In Beijing, a debate took place between billionaires Jack Ma and Elon Musk. There was no moderator, it was just two unrestrained egos dueling. Some moments were awkward, almost comedic, but inadvertently so.

The debate was about the future of jobs and life: what skills are going to be needed, and what we should be worrying about. Neuralink is a nanotechnology company founded by Elon and others, the goal is to create a human-AI interface that would exponentially increase our bandwidth (according to Elon, the current pace of our output bandwidth is shameful, and if we don’t try to merge with AI, we will soon find ourselves in a similar situation to chimps observing us today).

Elon was also interested in Mars, and the future of space travel. Jack Ma was more focused on reality in the here and now. He didn’t think AI posed a threat, and anyone who was worried was just over-educated and not very practical (practical folks are too smart for AI, but not as clever?). He found Elon’s Mars idea amusing, and something that should be pursued, yet the more important problems of the next 100 years are going to involve the 7.4 billion people living here on earth, and not the million people that may find themselves embarking on planetary adventures.

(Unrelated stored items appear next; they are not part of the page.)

Lemma resetStats_moves step at_ l row :
  Forall (fun r => CardExecutionState.Status r = "failed") l ->
  addRow row (moves (resetRow step at_) l) = resetStats (zlen l) row.
Proof.
  intros Hl. revert row. induction Hl as [|r l Hr _ IH]; intros row.
  - cbn [moves]. rewrite addRow_zero. destruct row. unfold resetStats, zlen. cbn. f_equal; lia.
  - cbn [moves]. rewrite <- addRow_plus, IH, zlen_cons. unfold moveDelta.
    assert (colOf r = "failed") as -> by (unfold colOf; by rewrite Hr).
    change (colOf (resetRow step at_ r)) with "pending".
    row_arith.
Qed.

Lemma updateStats_moves row r r' :
  foldl addColumn row [(colOf r, -1); (colOf r', 1)] = addRow row (moveDelta r r').
Proof. cbn [foldl]. by rewrite !addColumn_delta, addRow_plus. Qed.

Lemma moveDelta_same r r' : colOf r = colOf r' -> moveDelta r r' = zeroDelta.
Proof. intros He. unfold moveDelta. rewrite He. apply colDelta_cancel. Qed.

(** ** The invariant *)

(** The history has its primary key, and every row of campaign_stats counts the
    latest rows of its campaign. *)
Definition agrees (d : Database) : Prop :=
  NoDup (rowKey <$> card_execution_states d) /\
  forall c row, campaign_stats d !! c = Some row -> row = rowFor (latestPerCard c (card_execution_states d)).

Lemma agrees_bump d d' c P `{!forall r, Decision (P r)} f g :
  (forall r, CardExecutionState.CardID (f r) = CardExecutionState.CardID r) ->
  (forall r, CardExecutionState.CampaignID (f r) = CardExecutionState.CampaignID r) ->
  (forall r, CardExecutionState.TransitionSeq (f r) = CardExecutionState.TransitionSeq r + 1) ->
  agrees d ->
  let latest := latestPerCard c (card_execution_states d) in
  NoDup (rowKey <$> card_execution_states d ++ (f <$> filter P latest)) ->
  card_execution_states d' = card_execution_states d ++ (f <$> filter P latest) ->
  campaign_stats d' = alter g c (campaign_stats d) ->
  g (rowFor latest) = addRow (rowFor latest) (moves f (filter P latest)) ->
  agrees d'.
Proof.
  intros Hcard Hcamp Hseq [_ Hag] latest Hnd Hces Hst Hg. split; [by rewrite Hces|].
  intros c' row. rewrite Hst, Hces. destruct (decide (c' = c)) as [->|Hne].
  - rewrite lookup_alter_eq. intros (row0 & Hrow0 & ->)%fmap_Some_1.
    rewrite latestPerCard_bump, rowFor_map by done. by rewrite (Hag _ _ Hrow0).
  - rewrite lookup_alter_ne by done. intros Hrow.
    rewrite (latestPerCard_other c); [by apply Hag | by apply bump_campaign | done].
Qed.

Lemma agrees_same d d' :
  card_execution_states d' = card_execution_states d -> campaign_stats d' = campaign_stats d -> agrees d -> agrees d'.
Proof. intros Hc Hs. unfold agrees. by rewrite Hc, Hs. Qed.

(** A transaction keeps the invariant when its body does, whatever fails. *)
Lemma agrees_transaction {A} (body : M Sys A) y :
  (forall n a y', body (set_tick n y) = (Ok a, y') -> agrees (db y')) -> agrees (db y) ->
  agrees (db (snd (transaction body y))).
Proof.
  intros Hbody Hag. destruct (transaction body y) as [r y'] eqn:E. cbn [snd]. destruct r as [a|e|p].
  - apply transaction_inv in E as (y1 & n & m & Hrun & ->). by apply (Hbody _ _ _ Hrun).
  - pose proof (transaction_atomic body y _ _ E eq_refl) as Hs. cbn in Hs. by rewrite Hs.
  - pose proof (transaction_atomic body y _ _ E eq_refl) as Hs. cbn in Hs. by rewrite Hs.
Qed.

Lemma abort_agrees c at_ y : agrees (db y) -> agrees (db (snd (QueryStore_AbortCampaign c at_ y))).
Proof.
  intros Hag. apply agrees_transaction; [|done]. intros n a y' H. unfold abortTx in H.
  apply bind_inv in H as (table & y0 & [= <- <-] & H). apply bind_inv in H as (k & y1 & Hins & H).
  apply wrap_inv, insertRows_inv in Hins as (-> & Hnd & Hdb). cbn in Hnd, Hdb, H.
  set (latest := latestPerCard c (card_execution_states (db y))) in *.
  set (open := filter (fun r => ~ terminal (CardExecutionState.Status r)) latest) in *.
  destruct (_ =? 0) eqn:E.
  - injection H as _ <-. apply Z.eqb_eq in E.
    assert (skipRow at_ <$> open = []) as Enil by (apply length_zero_iff_nil; unfold zlen in E; lia).
    rewrite Enil in Hdb. apply (agrees_same (db y)); rewrite ?Hdb; [apply app_nil_r | done | done].
  - apply bind_inv in H as (u & y2 & Hup & H). injection H as _ <-. destruct u.
    apply wrap_inv, exec_inv in Hup.
    apply (agrees_bump (db y) _ c (fun r => ~ terminal (CardExecutionState.Status r)) (skipRow at_) abortStats);
      rewrite ?Hup, ?Hdb; try done. symmetry. apply abortStats_moves.
Qed.

(** What the control plane passes: cards whose latest state is failed. *)
Definition allFailed (c : string) (cards : list string) (d : Database) : Prop :=
  forall r, r ∈ latestPerCard c (card_execution_states d) -> CardExecutionState.CardID r ∈ cards ->
            CardExecutionState.Status r = "failed".

Lemma reset_agrees c cards step at_ y :
  allFailed c cards (db y) -> agrees (db y) -> agrees (db (snd (ResetFailedCards c cards step at_ y))).
Proof.
  intros Hfail Hag. unfold ResetFailedCards. destruct cards as [|card0 cards0]; [done|]. set (cards := card0 :: cards0) in *.
  apply agrees_transaction; [|done]. intros n a y' H. unfold resetTx in H.
  apply bind_inv in H as (table & y0 & [= <- <-] & H). apply bind_inv in H as (k & y1 & Hins & H).
  apply wrap_inv, insertRows_inv in Hins as (-> & Hnd & Hdb). cbn in Hnd, Hdb, H.
  set (latest := latestPerCard c (card_execution_states (db y))) in *.
  set (sel := filter (fun r => CardExecutionState.CardID r ∈ cards) latest) in *.
  destruct (_ =? 0) eqn:E.
  - injection H as _ <-. apply Z.eqb_eq in E.
    assert (resetRow step at_ <$> sel = []) as Enil by (apply length_zero_iff_nil; unfold zlen in E; lia).
    rewrite Enil in Hdb. apply (agrees_same (db y)); rewrite ?Hdb; [apply app_nil_r | done | done].
  - destruct a. apply wrap_inv, exec_inv in H.
    apply (agrees_bump (db y) _ c (fun r => CardExecutionState.CardID r ∈ cards) (resetRow step at_)
             (resetStats (zlen (resetRow step at_ <$> sel)))); rewrite ?H, ?Hdb; try done.
    fold latest. fold sel. rewrite resetStats_moves.
    + unfold zlen. by rewrite length_fmap.
    + apply Forall_forall. intros r Hr. unfold sel in Hr. apply list_elem_of_filter in Hr as [Hin Hr]. by apply Hfail.
Qed.

Lemma latestPerCard_one c rows card r :
  Coordination.latestRow card (inCampaign c rows) = Some r ->
  filter (fun x => CardExecutionState.CardID x = card) (latestPerCard c rows) = [r].
Proof.
  intros Hr. destruct (latestRow_in _ _ _ Hr) as [_ Hc].
  apply Permutation_singleton_r, NoDup_Permutation; [|apply NoDup_singleton|].
  - apply (NoDup_fmap_1 CardExecutionState.CardID). eapply sublist_NoDup; [apply latestPerCard_NoDup|].
    apply fmap_sublist, sublist_filter.
  - intros x. rewrite list_elem_of_filter, list_elem_of_singleton, latestPerCard_elem. split.
    + intros [Hx Hl]. rewrite Hx in Hl. congruence.
    + intros ->. by rewrite Hc.
Qed.

(** The card is known in the campaign. *)
Definition knownCard (c card : string) (d : Database) : Prop :=
  exists r, r ∈ inCampaign c (card_execution_states d) /\ CardExecutionState.CardID r = card.

(** A failing statement reports something else than a missing row. *)
Definition honest (y : Sys) : Prop := forall n, sys_fault y n <> Some ErrRecordNotFound.

Lemma update_agrees c card updates at_ y :
  honest y -> knownCard c card (db y) -> agrees (db y) ->
  agrees (db (snd (transaction (updateCardTx c card updates at_) y))).
Proof.
  intros Hh (r0 & Hin0 & Hc0) Hag. destruct (latestRow_some _ _ _ Hin0 Hc0) as [current Hcur].
  apply agrees_transaction; [|done]. intros n a y' H. unfold updateCardTx in H.
  apply bind_inv in H as (found & y0 & Hfound & H). apply bind_inv in H as (cur & y1 & Hsel & H).
  assert (Hf : db y1 = db y /\ cur = current).
  { revert Hfound Hsel. unfold try, bindM, query, ask, gets, first. cbn.
    destruct (sys_fault y n) as [e|] eqn:Efault; cbn; [|rewrite Hcur]; intros [= <- <-].
    - assert (e <> ErrRecordNotFound) by (intros ->; by apply (Hh n)).
      by rewrite bool_decide_false.
    - by intros [= <- <-]. }
  destruct Hf as [Hdb1 ->]. apply bind_inv in H as (t & y2 & Hnow & H). apply ask_inv in Hnow as Hdb2.
  set (f := fun r => updatedRow r updates t at_). change (updatedRow current updates t at_) with (f current) in H.
  apply bind_inv in H as (k & y3 & Hins & H). apply wrap_inv, insertRows_inv in Hins as (_ & Hnd & Hdb3).
  rewrite Hdb2, Hdb1 in Hnd, Hdb3. change [f current] with (f <$> [current]) in Hnd, Hdb3.
  rewrite <- (latestPerCard_one _ _ _ _ Hcur) in Hnd, Hdb3.
  assert (Hmv : moves f (filter (fun x => CardExecutionState.CardID x = card) (latestPerCard c (card_execution_states (db y))))
                = moveDelta current (f current)).
  { rewrite (latestPerCard_one _ _ _ _ Hcur). cbn [moves]. apply dplus_zero_r. }
  cbv zeta in H. change (statusColumnOrPending (CardExecutionState.Status current)) with (colOf current) in H.
  change (statusColumnOrPending (CardExecutionState.Status (f current))) with (colOf (f current)) in H.
  destruct (bool_decide _) eqn:E.
  - apply bool_decide_eq_true in E. injection H as _ <-.
    apply (agrees_bump (db y) _ c (fun x => CardExecutionState.CardID x = card) f (fun row => row)); rewrite ?Hdb3; try done.
    + symmetry. apply alter_id. done.
    + by rewrite Hmv, moveDelta_same, addRow_zero.
  - destruct a. apply wrap_inv, exec_inv in H.
    apply (agrees_bump (db y) _ c (fun x => CardExecutionState.CardID x = card) f
             (fun row => foldl addColumn row [(colOf current, -1); (colOf (f current), 1)]));
      rewrite ?H, ?Hdb3; try done.
    by rewrite Hmv, updateStats_moves.
Qed.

Elon commended China on being the world leader in renewable energy. Jack Ma doesn’t worry about the future, Elon only cares about the future and thinks that our window of opportunity is quickly running out.

What I noticed in the exchange, is the same thing I always notice, when people try to talk about anything, they can only see the world from their own perspective.

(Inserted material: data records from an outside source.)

Lemma claimShards_run s :
  healthy (pl_sys s) -> exists s' t, claimShards s
    = (Ok (filter (fun r => CampaignShard.ID r ∈ claimIDs (pl_shards s))
                  (updateWhere (claimIDs (pl_shards s)) (claimShard t) (pl_shards s))), s') /\
    sys_le (pl_sys s) (pl_sys s') /\ pl_trace s' = pl_trace s /\
    pl_shards s' = updateWhere (claimIDs (pl_shards s)) (claimShard t) (pl_shards s).
Proof.
  intros [Hf Hc]. eexists _, _. unfold claimShards, now, execShards, bindM, ask, gets. cbn. rewrite Hf. cbn.
  split; [reflexivity|]. split; [by eexists | done].
Qed.

Lemma filter_updateWhere ids f table :
  (forall c, CampaignShard.ID (f c) = CampaignShard.ID c) ->
  filter (fun r => CampaignShard.ID r ∈ ids) (updateWhere ids f table)
  = f <$> filter (fun r => CampaignShard.ID r ∈ ids) table.
Proof.
  intros Hf. induction table as [|c table IH]; [done|]. unfold updateWhere in *. rewrite fmap_cons, !filter_cons.
  destruct (decide (CampaignShard.ID c ∈ ids)) as [Hin|Hn].
  - rewrite (bool_decide_true (CampaignShard.ID c ∈ ids)) by done.
    rewrite (decide_True (P := CampaignShard.ID (f c) ∈ ids)) by (by rewrite Hf). by rewrite IH, fmap_cons.
  - rewrite (bool_decide_false (CampaignShard.ID c ∈ ids)) by done.
    rewrite (decide_False (P := CampaignShard.ID c ∈ ids)) by done. exact IH.
Qed.

(** The shards a cycle claims. *)
Definition claimedOf (table : list CampaignShard.t) : list CampaignShard.t :=
  filter (fun c => CampaignShard.ID c ∈ claimIDs table) table.

Lemma claimedOf_claimable table c : NoDup (CampaignShard.ID <$> table) -> c ∈ claimedOf table -> claimable c.
Proof.
  intros Hnd Hc. apply list_elem_of_filter in Hc as [Hid Hin].
  destruct (claimIDs_claimable _ _ Hid) as (c' & Hin' & He & Hcl). by rewrite (NoDup_key_inj CampaignShard.ID table c c').
Qed.

Lemma claimedOf_length table : NoDup (CampaignShard.ID <$> table) -> zlen (claimedOf table) <= Z.max 0 batchSize.
Proof.
  intros Hnd. assert (Hle : (length (CampaignShard.ID <$> claimedOf table) <= length (claimIDs table))%nat).
  { apply submseteq_length, NoDup_submseteq.
    - unfold claimedOf. eapply sublist_NoDup; [exact Hnd|]. apply fmap_sublist, sublist_filter.
    - intros id Hin. apply list_elem_of_fmap in Hin as (c & -> & Hin). by apply list_elem_of_filter in Hin as [? _]. }
  unfold claimIDs in Hle. rewrite !length_fmap, length_take in Hle. unfold zlen. lia.
Qed.

Lemma sorted_take_drop (l : list CampaignShard.t) n a b :
  StronglySorted created_le l -> a ∈ take n l -> b ∈ drop n l -> created_le a b.
Proof.
  revert n. induction l as [|c l IH]; intros [|n] Hs Ha Hb; cbn in Ha, Hb;
    try (by apply not_elem_of_nil in Ha); try (by apply not_elem_of_nil in Hb).
  apply StronglySorted_inv in Hs as [Hs Hall]. apply elem_of_cons in Ha as [-> | Ha]; [|by apply (IH n)].
  rewrite Forall_forall in Hall. apply Hall. rewrite <- (take_drop n l), elem_of_app. by right.
Qed.

(** No shard left waiting is older than one claimed. *)
Lemma claimedOf_oldest table a b :
  NoDup (CampaignShard.ID <$> table) -> a ∈ claimedOf table -> b ∈ table -> claimable b ->
  CampaignShard.ID b ∉ claimIDs table -> CampaignShard.CreatedAt a <= CampaignShard.CreatedAt b.
Proof.
  intros Hnd Ha Hb Hcl Hnot. apply list_elem_of_filter in Ha as [Hid Hina]. unfold claimIDs in Hid, Hnot.
  set (sorted := merge_sort created_le (filter claimable table)) in *. set (n := Z.to_nat batchSize) in *.
  assert (Hss : StronglySorted created_le sorted).
  { apply StronglySorted_merge_sort; [intros x y z; unfold created_le; lia | intros x y; unfold created_le; lia]. }
  apply list_elem_of_fmap in Hid as (a' & He & Ha').
  assert (Hmem : forall c, c ∈ sorted -> c ∈ table).
  { intros c Hc. unfold sorted in Hc. rewrite merge_sort_Permutation, list_elem_of_filter in Hc. tauto. }
  assert (Htk : a' ∈ sorted) by (rewrite <- (take_drop n sorted), elem_of_app; by left).
  assert (a = a') as -> by (apply (NoDup_key_inj CampaignShard.ID table); auto).
  apply (sorted_take_drop sorted n a' b Hss Ha').
  assert (Hbs : b ∈ sorted) by (unfold sorted; rewrite merge_sort_Permutation, list_elem_of_filter; done).
  rewrite <- (take_drop n sorted), elem_of_app in Hbs. destruct Hbs as [Hbs|]; [|done].
  destruct Hnot. apply list_elem_of_fmap. by exists b.
Qed.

Each person invests themselves into a line of knowledge, and then they are guided by that knowledge, and try to generalize what they know to everything about the world.

Psychoanalysis

Travel through time, and witness the rise of dynamic psychiatry, and what do you see? A lot of nonsense, opposition, controversy, and confusion. 

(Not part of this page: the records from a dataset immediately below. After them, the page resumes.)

Lemma targetLoop_pages fuel pre r lastID acc s :
  targetIDs campaignID (cp_targets s) = pre ++ r -> lastID = last pre -> (length r < fuel)%nat ->
  targetLoop fuel campaignID batchSize fn lastID acc s = visitPages batchSize fn (chunks n r) acc s.
Proof.
  revert pre r lastID acc s. induction fuel as [|fuel IH]; intros pre r lastID acc s Hids -> Hf; [lia|].
  assert (Hpage : forall s', cp_targets s' = cp_targets s ->
    targetPage campaignID (last pre) batchSize (cp_targets s') = take n r).
  { intros s' ->. unfold targetPage. fold n. destruct (last pre) as [l|] eqn:E.
    - rewrite Hids. rewrite sorted_after; [done | | done]. rewrite <- Hids. apply sortedIDs_strict.
    - apply last_None in E as ->. by rewrite Hids. }
  cbn [targetLoop]. destruct (decide (r = [])) as [->|Hr].
  { rewrite chunks_nil. cbn [visitPages]. unfold readTable, bindM, ask. destruct (sys_fault _ _); [done|].
    unfold gets. rewrite Hpage by done. by rewrite take_nil. }
  rewrite chunks_cons by (done || unfold n; lia). cbn [visitPages].
  unfold readTable, bindM at 1 2 4 5, ask. destruct (sys_fault _ _); [done|].
  unfold gets. rewrite Hpage by done. set (s1 := set_sys _ s).
  destruct (take n r) as [|x b] eqn:Eb; [destruct r; [done|]; unfold n in Eb; destruct (Z.to_nat batchSize) eqn:En; [lia | done]|].
  rewrite <- Eb. unfold bindM. pose proof (fn_targets (take n r) acc s1) as Ht.
  destruct (fn (take n r) acc s1) as [[acc'|e|p] s2]; [|done..]. cbn [snd] in Ht.
  destruct (zlen (take n r) <? batchSize) eqn:Ez; [done|]. apply Z.ltb_ge in Ez.
  assert (Hlen : (n <= length r)%nat) by (unfold zlen in Ez; rewrite length_take in Ez; unfold n in *; lia).
  apply (IH (pre ++ take n r)).
  - rewrite Ht. change (cp_targets s1) with (cp_targets s). by rewrite Hids, <- app_assoc, take_drop.
  - rewrite last_app. destruct (last (take n r)) eqn:E; [done|]. apply last_None in E. by rewrite E in Eb.
  - rewrite length_drop. unfold n in *. lia.
Qed.
End TargetLoop.

Lemma campaignShardSize_pos getenv : 0 < campaignShardSize getenv.
Proof.
  unfold campaignShardSize. set (n := GetEnvInt _ _ _). destruct (n <=? 0) eqn:E; [|lia].
  unfold defaultCampaignShardSize. lia.
Qed.

(** Keyset pagination.  For every environment and every callback that leaves the target table alone,
    forEachCampaignTargetBatch is the loop over the chunks of the campaign's targets in
    ascending order: each target is passed exactly once, in batches of the requested
    size, and the loop ends. *)
Theorem target_batches_are_chunks {A} getenv campaignID batchSize (fn : list string -> A -> C A) acc s :
  (forall b a s, cp_targets (snd (fn b a s)) = cp_targets s) ->
  let size := if batchSize <=? 0 then campaignShardSize getenv else batchSize in
  let ids := targetIDs campaignID (cp_targets s) in
  forEachCampaignTargetBatch getenv campaignID batchSize fn acc s
    = visitPages size fn (chunks (Z.to_nat size) ids) acc s /\
  concat (chunks (Z.to_nat size) ids) = ids /\ NoDup ids /\
  forall card, card ∈ ids <-> exists t, t ∈ cp_targets s /\ CampaignTarget.CampaignID t = campaignID /\ CampaignTarget.CardID t = card.
Proof.
  intros Hfn size ids.
  assert (Hsize : 0 < size).
  { unfold size. destruct (batchSize <=? 0) eqn:E; [apply campaignShardSize_pos | lia]. }
  split_and!.
  - unfold forEachCampaignTargetBatch. fold size. unfold bindM, gets.
    apply (targetLoop_pages campaignID size fn Hsize Hfn _ []); [done | done | fold ids; lia].
  - apply concat_chunks. lia.
  - apply sortedIDs_NoDup.
  - intros card. unfold ids, targetIDs. rewrite sortedIDs_elem, list_elem_of_fmap.
    setoid_rewrite list_elem_of_filter. naive_solver.
Qed.

(** ** Frames *)

Definition camps (s : Control) : gmap string Campaign.t := campaigns (db (cp_sys s)).
Definition statusOf (s : Control) (c : string) : option string := Campaign.Status <$> camps s !! c.

(** Campaigns, shards and targets are as before. *)
Definition keeps (s s' : Control) : Prop :=
  camps s' = camps s /\ cp_shards s' = cp_shards s /\ cp_targets s' = cp_targets s.
#[export] Instance keeps_preorder : PreOrder keeps.
Proof. split; [done|]. intros s1 s2 s3 (? & ? & ?) (? & ? & ?). repeat split; congruence. Qed.

(** Other campaigns and the targets are as before; new shards belong to [c]. *)
Definition frame (c : string) (s s' : Control) : Prop :=
  (forall c', c' <> c -> camps s' !! c' = camps s !! c') /\ cp_targets s' = cp_targets s /\
  exists new, cp_shards s' = cp_shards s ++ new /\ Forall (fun sh => CampaignShard.CampaignID sh = c) new.
#[export] Instance frame_preorder c : PreOrder (frame c).
Proof.
  split.
  - intros s. repeat split. exists []. by rewrite app_nil_r.
  - intros s1 s2 s3 (H1 & T1 & n1 & E1 & F1) (H2 & T2 & n2 & E2 & F2). split; [intros c' Hc; by rewrite H2, H1|].
    split; [congruence|]. exists (n1 ++ n2). rewrite E2, E1, app_assoc. split; [done | by apply Forall_app].
Qed.

Lemma keeps_frame c s s' : keeps s s' -> frame c s s'.
Proof.
  intros (H1 & H2 & H3). split; [by intros; rewrite H1|]. split; [done|]. exists []. by rewrite app_nil_r.
Qed.

Section PreservesControl.
Context (R : Control -> Control -> Prop) `{!PreOrder R}.
Hypothesis keeps_R : forall s s', keeps s s' -> R s s'.

Lemma preserves_cp_ask {A} (f : Sys -> nat -> A) : preserves R (ask f : C A).
Proof using keeps_R. intros s. by apply keeps_R. Qed.

Lemma preserves_readTable {A} (f : Control -> A) : preserves R (readTable f).
Proof using All.
  apply preserves_bind; [done | apply preserves_cp_ask|]. intros [e|]; [by apply preserves_err | by apply preserves_gets].
Qed.

Lemma preserves_cp_query {A} (f : Database -> A) : preserves R (query f : C A).
Proof using All.
  apply preserves_bind; [done | apply preserves_cp_ask|]. intros [e|]; [by apply preserves_err | by apply preserves_gets].
Qed.

Lemma preserves_targetLoop {A} fuel c size (fn : list string -> A -> C A) lastID acc :
  (forall b a, preserves R (fn b a)) -> preserves R (targetLoop fuel c size fn lastID acc).
Proof using All.
  intros Hfn. revert lastID acc. induction fuel as [|fuel IH]; intros lastID acc; cbn [targetLoop]; [by apply preserves_res|].
  apply preserves_bind; [done | apply preserves_readTable|]. intros [|x l]; [by apply preserves_ret|].
  apply preserves_bind; [done | apply Hfn|]. intros a. apply preserves_if; [by apply preserves_ret | apply IH].
Qed.

Lemma preserves_forEach {A} getenv c size (fn : list string -> A -> C A) acc :
  (forall b a, preserves R (fn b a)) -> preserves R (forEachCampaignTargetBatch getenv c size fn acc).
Proof using All.
  intros Hfn. apply preserves_bind; [done | by apply preserves_gets|]. intros fuel. by apply preserves_targetLoop.
Qed.

(** A rollback restores what the body changed. *)
Lemma preserves_cp_transaction {A} (body : C A) :
  (forall s s', snapshot s' = snapshot s -> cp_targets s' = cp_targets s -> R s s') ->
  preserves R body -> (forall s, cp_targets (snd (body s)) = cp_targets s) -> preserves R (transaction body).
Proof using All.
  intros Hsnap Hbody Htg s. unfold transaction, bindM, ask, gets. destruct (sys_fault _ _); [by apply keeps_R|].
  set (s0 := set_sys _ s). assert (H0 : R s s0) by (by apply keeps_R).
  pose proof (Hbody s0) as Hb. pose proof (Htg s0) as Ht. destruct (body s0) as [[a|e|p] s1]; cbn [finish snd] in *;
    unfold bindM, ask, modify, mres, merr, ret.
  - destruct (sys_fault _ _); cbn [snd]; [by apply Hsnap|]. etrans; [exact H0|]. etrans; [exact Hb|]. by apply keeps_R.
  - by apply Hsnap.
  - by apply Hsnap.
Qed.
End PreservesControl.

Each person was trying to advance their own strain of thought, but each person’s thought was informed by their idiosyncratic experiences. Freud’s Oedipal Complex related to his life, he had a young mother. Jung’s mother was older and had a different kind of relationship with him, so he rejected the Oedipus Complex. Both these thinkers inherited their ideas from a creative illness they experienced. Janet and Adler had different opinions, that were more objective, and based on observations – they belonged more to the Enlightenment school rather than the Romantic School that Jung and Freud were more influenced by. 

You Think What You Do

Nassim Taleb does this with statistics. To Taleb the statistician, the salvation of the human being can only be reached through mathematical rigor and a deep understanding of ergodicity. To Sam Harris or Dawkins, anything outside the realm of science should never be taken seriously. To Harari the historian, all ideologies and beliefs and financial systems are merely stories we tell each other – which is exactly what history is (a story).

So what?

The problem isn’t that each of these people have specialized knowledge and cannot see the world beyond it, but that they generalize their knowledge to everything, thus devaluing other disciplines and traditions because these conclusions may contradict their own.

This is certainly a form of cognitive dissonance, but it is more pernicious than that.

Since each person is held hostage by their expertise, they cannot honestly engage in dialogue with others of different backgrounds with a truly open mind. The mathematician cannot listen to the psychologist, and the historian cannot listen to the philosopher.

What we have is not only conflicting paradigms, but conflicting interpretations resulting from subjective interpretations of the paradigms themselves. Mathematicians disagree with each other, and so do psychologists. But mathematicians especially disagree with psychologists (completely different paradigm).

This problem is exacerbated by the fact that each person is drawn towards their domain of expertise quite arbitrarily. For whatever reason, environmental or biological, people are drawn to some kinds of knowledge over others, and since to them it is so meaningful, they assume that it must be just as profound for everyone else.

What happens when people from different backgrounds debate each other? If they are engaging speakers, then an interesting dialogue might be the result, but nothing that would leave the viewer any less confused.

To avoid cognitive dissonance themselves, each viewer will pick a side, and become emotionally invested in it. They feel they must. Everyone, including the debaters themselves, may acknowledge the problem of cognitive dissonance, but few are willing to contend with its implications.

There is an Aesop fable that tells the story of sour grapes. The fox, after realizing he cannot reach the grapes, determines that they must be sour. This is a powerful psychological mechanism that helps people deal with what cannot be, but what happens when everyone is its victim?